Abstract High-grade gliomas, like glioblastoma (GBM), continue to have a poor prognosis with therapeutic options limited to maximal safe resection and adjuvant radiochemotherapy. Effective treatment is hampered by the blood-brain barrier, limiting the intratumor permeation of systemically administered agents; and biological heterogeneity of malignant cells, requiring complex therapeutic regimens. A conformable, compartmentalized polymeric implant – microMESH – has been engineered to overcome these obstacles by realizing a localized, sustained release of drugs, small inhibitors, antibodies, and nanomedicines. In the present configuration, microMESH comprises a water-soluble polyvinyl alcohol microlayer, loaded with the immune checkpoint aCD47, intercalated with a microfabricated network of poly lactic-co-glycolic acid, carrying docetaxel (DTXL). Upon deposition over the tumor margins, microMESH adheres and conforms to the local tissue releasing thereof its therapeutic cargo for several weeks, circumventing possible systemic toxicity. Gel permeation chromatography, nuclear magnetic resonance spectroscopy, weight and pH variations were measured to assess the microMESH biodegradation over time. microMESH biocompatibility and cytotoxicity were assessed on cancer cell monolayers and spheroids. The preclinical performance of microMESH was evaluated in two syngeneic mouse models of high-grade gliomas obtained via the intracranial inoculation of murine cancer cells – CT-2A, cold tumor; GL261, hot tumor. Flow cytometry was used to map the immune component in the tumor and assess the expression of immune checkpoints. Bioluminescence imaging was used to monitor tumor proliferation longitudinally. microMESH biodegraded in ~2 months with no documented toxicity.
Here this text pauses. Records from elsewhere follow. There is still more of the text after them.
(* ===== verification/Config.v ===== *)
(** * Configuration: [src/internal/config/config.go]

    The static configuration of the manager, its validation and [Load], and Go's
    [time.ParseDuration], which decides which sweeper timings are accepted.
    Decoding the file's JSON is the class [ConfigJSON]. *)

From stdpp Require Import base gmap strings list.
From Stdlib Require Import ZArith Lia SpecFloat.
From S2P Require Import Prelude Types Convert Store StoreOps Effects Flintlock Deletion Sweeper.

(** ** Durations: [time.ParseDuration]

    A sign, then numbers with a unit each.  Integer parts are [uint64] with
    explicit overflow checks; fractions go through [float64], computed here with
    the binary64 operations of [SpecFloat]. *)

Definition ch (c : Ascii.ascii) : Z := Z.of_N (Ascii.N_of_ascii c).
Definition is_digit (c : Ascii.ascii) : bool := ((48 <=? ch c) && (ch c <=? 57))%Z.
Definition digit (c : Ascii.ascii) : Z := (ch c - 48)%Z.
Definition is_dot (c : Ascii.ascii) : bool := (ch c =? 46)%Z.

Fixpoint leadingInt (x : Z) (s : string) : option (Z * string) :=
  match s with
  | String c s' =>
      if is_digit c then
        if (2 ^ 63 / 10 <? x)%Z then None
        else let x := (x * 10 + digit c)%Z in
             if (2 ^ 63 <? x)%Z then None else leadingInt x s'
      else Some (x, s)
  | EmptyString => Some (x, s)
  end.

(** [float64] values. *)
Definition float_of (z : Z) : spec_float := binary_normalize 53 1024 z 0 false.
Definition fmul (a b : spec_float) : spec_float := SFmul 53 1024 a b.
Definition fdiv (a b : spec_float) : spec_float := SFdiv 53 1024 a b.
(** [uint64(x)] of a float that is finite and not negative. *)
Definition trunc (x : spec_float) : Z :=
  match x with S754_finite false m e => Z.shiftl (Zpos m) e | _ => 0%Z end.

Fixpoint leadingFraction (x : Z) (scale : spec_float) (overflow : bool) (s : string)
    : Z * spec_float * string :=
  match s with
  | String c s' =>
      if is_digit c then
        if overflow then leadingFraction x scale true s'
        else if ((2 ^ 63 - 1) / 10 <? x)%Z then leadingFraction x scale true s'
        else let y := (x * 10 + digit c)%Z in
             if (2 ^ 63 <? y)%Z then leadingFraction x scale true s'
             else leadingFraction y (fmul scale (float_of 10)) false s'
      else (x, scale, s)
  | EmptyString => (x, scale, s)
  end.

(** [unitMap]; the micro sign comes as U+00B5 and as U+03BC. *)
Definition byte (n : nat) : Ascii.ascii := Ascii.ascii_of_nat n.
Definition unitMap (u : string) : option Z :=
  if decide (u = "ns") then Some 1%Z
  else if decide (u = "us") then Some 1000%Z
  else if decide (u = String (byte 194) (String (byte 181) "s")) then Some 1000%Z
  else if decide (u = String (byte 206) (String (byte 188) "s")) then Some 1000%Z
  else if decide (u = "ms") then Some 1000000%Z
  else if decide (u = "s") then Some 1000000000%Z
  else if decide (u = "m") then Some 60000000000%Z
  else if decide (u = "h") then Some 3600000000000%Z
  else None.

(** The longest prefix without a digit or a dot, and the rest. *)
Fixpoint takeUnit (s : string) : string * string :=
  match s with
  | String c s' =>
      if is_dot c || is_digit c then ("", s)
      else let '(u, rest) := takeUnit s' in (String c u, rest)
  | EmptyString => ("", "")
  end.

(** One number with its unit: its value in nanoseconds and the rest. *)
Definition parse_term (s : string) : option (Z * string) :=
  match s with
  | EmptyString => None
  | String c _ =>
      if negb (is_dot c || is_digit c) then None else
      '(v, s1) ← leadingInt 0 s;
      let pre := negb (String.length s1 =? String.length s) in
      let '(f, scale, s2, post) :=
        match s1 with
        | String c1 s1' =>
            if is_dot c1 then
              let '(f, scale, s2) := leadingFraction 0 (float_of 1) false s1' in
              (f, scale, s2, negb (String.length s2 =? String.length s1'))
            else (0%Z, float_of 1, s1, false)
        | EmptyString => (0%Z, float_of 1, s1, false)
        end in
      if negb (pre || post) then None else
      let '(u, rest) := takeUnit s2 in
      if decide (u = "") then None else
      unit ← unitMap u;
      if (2 ^ 63 / unit <? v)%Z then None else
      let v := (v * unit)%Z in
      if (0 <? f)%Z then
        let v := (v + trunc (fmul (float_of f) (fdiv (float_of unit) scale)))%Z in
        if (2 ^ 63 <? v)%Z then None else Some (v, rest)
      else Some (v, rest)
  end.

(** The loop, on a [uint64]; every term is at least a digit and a letter long, so the length
    of the text is fuel enough. *)
Fixpoint parse_terms (fuel : nat) (d : Z) (s : string) : option Z :=
  match s, fuel with
  | EmptyString, _ => Some d
  | _, O => None
  | _, S fuel =>
      '(v, rest) ← parse_term s;
      let d := ((d + v) mod 2 ^ 64)%Z in
      if (2 ^ 63 <? d)%Z then None else parse_terms fuel d rest
  end.

(** A duration in nanoseconds, or the error. *)
Definition ParseDuration (s : string) : option Z :=
  let '(neg, s) :=
    match s with
    | String c s' =>
        if decide (c = byte 45) then (true, s')
        else if decide (c = byte 43) then (false, s') else (false, s)
    | EmptyString => (false, s)
    end in
  if decide (s = "0") then Some 0%Z
  else if decide (s = "") then None
  else
    d ← parse_terms (String.length s) 0 s;
    if neg then Some (wrap64 (- d))
    else if (2 ^ 63 - 1 <? d)%Z then None else Some d.

Example parse_90s : ParseDuration "1m30s" = Some 90000000000%Z.
Proof. vm_compute. reflexivity. Qed.
Example parse_fraction : ParseDuration "1.5h" = Some 5400000000000%Z.
Proof. vm_compute. reflexivity. Qed.
Example parse_tenth : ParseDuration "0.1s" = Some 100000000%Z.
Proof. vm_compute. reflexivity. Qed.
Example parse_negative : ParseDuration "-3ms" = Some (-3000000)%Z.
Proof. vm_compute. reflexivity. Qed.
Example parse_wraps : ParseDuration "9223372036854775808ns9223372036854775808ns1s" = Some 1000000000%Z.
Proof. vm_compute. reflexivity. Qed.
Example parse_no_unit : ParseDuration "10" = None.
Proof. vm_compute. reflexivity. Qed.

(** Each term consumes some of the text, so the fuel never runs out. *)
Lemma leadingInt_length x s v rest : leadingInt x s = Some (v, rest) ->
  String.length rest <= String.length s.
Proof.
  revert x. induction s as [|c s IH]; intros x; simpl; [by intros [= _ <-]|].
  repeat case_match; try done; [|by intros [= _ <-]]. intros E%IH. lia.
Qed.

Lemma leadingFraction_length x sc o s v sc' rest : leadingFraction x sc o s = (v, sc', rest) ->
  String.length rest <= String.length s.
Proof.
  revert x sc o. induction s as [|c s IH]; intros x sc o; simpl; [by intros [= _ _ <-]|].
  repeat case_match; try (intros E%IH; lia). by intros [= _ _ <-].
Qed.

Lemma takeUnit_length s u rest : takeUnit s = (u, rest) ->
  String.length rest + String.length u = String.length s.
Proof.
  revert u. induction s as [|c s IH]; intros u; simpl; [by intros [= <- <-]|].
  case_match; [by intros [= <- <-]|]. destruct (takeUnit s) as [u' rest'] eqn:E.
  intros [= <- <-]. simpl. specialize (IH u' eq_refl). lia.
Qed.

Lemma parse_term_length s v rest : parse_term s = Some (v, rest) ->
  String.length rest < String.length s.
Proof.
  unfold parse_term. destruct s as [|c s']; [done|]. case_match; [done|].
  destruct (leadingInt 0 (String c s')) as [[w s1]|] eqn:Ei; [|done].
  apply leadingInt_length in Ei. cbn [mbind option_bind].
  assert (forall f sc s2 post, (match s1 with
    | String c1 s1' => if is_dot c1 then
        let '(f, scale, s2) := leadingFraction 0 (float_of 1) false s1' in
        (f, scale, s2, negb (String.length s2 =? String.length s1'))
      else (0%Z, float_of 1, s1, false)
    | EmptyString => (0%Z, float_of 1, s1, false) end) = (f, sc, s2, post) ->
    String.length s2 <= String.length s1) as Hs2.
  { intros f sc s2 post. destruct s1 as [|c1 s1']; [by intros [= _ _ <- _]|].
    destruct (is_dot c1); [|by intros [= _ _ <- _]].
    destruct (leadingFraction 0 (float_of 1) false s1') as [[f' sc'] s2'] eqn:Ef.
    intros [= _ _ <- _]. apply leadingFraction_length in Ef. simpl. lia. }
  destruct (match s1 with EmptyString => _ | String _ _ => _ end) as [[[f sc] s2] post] eqn:E2.
  specialize (Hs2 f sc s2 post eq_refl). destruct (negb (negb _ || post)); [done|].
  destruct (takeUnit s2) as [u rest'] eqn:Eu. apply takeUnit_length in Eu.
  destruct (decide (u = "")) as [|Hne]; [done|].
  assert (0 < String.length u) by (destruct u; [by destruct Hne|simpl; lia]).
  destruct (unitMap u) as [unit|]; [|done]. cbn [mbind option_bind].
  repeat case_match; try done; intros [= _ <-]; lia.
Qed.

Lemma parse_terms_fuel n m d s :
  String.length s <= n -> String.length s <= m -> parse_terms n d s = parse_terms m d s.
Proof.
  revert m d s. induction n as [|n IH]; intros m d s Hn Hm.
  - destruct s; [by destruct m|simpl in Hn; lia].
  - destruct s as [|c s]; [by destruct m|]. destruct m as [|m]; [simpl in Hm; lia|].
    cbn [parse_terms]. destruct (parse_term (String c s)) as [[v rest]|] eqn:E; [|done].
    apply parse_term_length in E. cbn [mbind option_bind]. case_match; [done|].
    apply IH; lia.
Qed.

(** ** The configuration *)

Record ServerTLSConfig := {
  Insecure : bool;
  CertFile : string;
  KeyFile : string;
  ValidateClient : bool;
  ClientCAFile : string
}.

Record APIServerConfig := {
  Addr : string;
  TLS : ServerTLSConfig;
  BasicAuthToken : string
}.

Record Config := {
  APIServer : option APIServerConfig;
  MetricsAddr : string;
  SweepInterval : string;
  WarningWindow : string
}.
Preliminary experiments with an aCD47/DTXL–microMESH applied over the unresected margins of an orthotopic CT-2A model documented a median overall survival of 33.5 days against 18 days for untreated mice, 22 days for intravenously injected DTXL, 24 days for intraperitoneally administered aCD47 (statistically not significant difference among the control groups). microMESH allowed the sustained delivery of complex combination therapies directly at the tumor bed demonstrating superior efficacy over systemic therapies.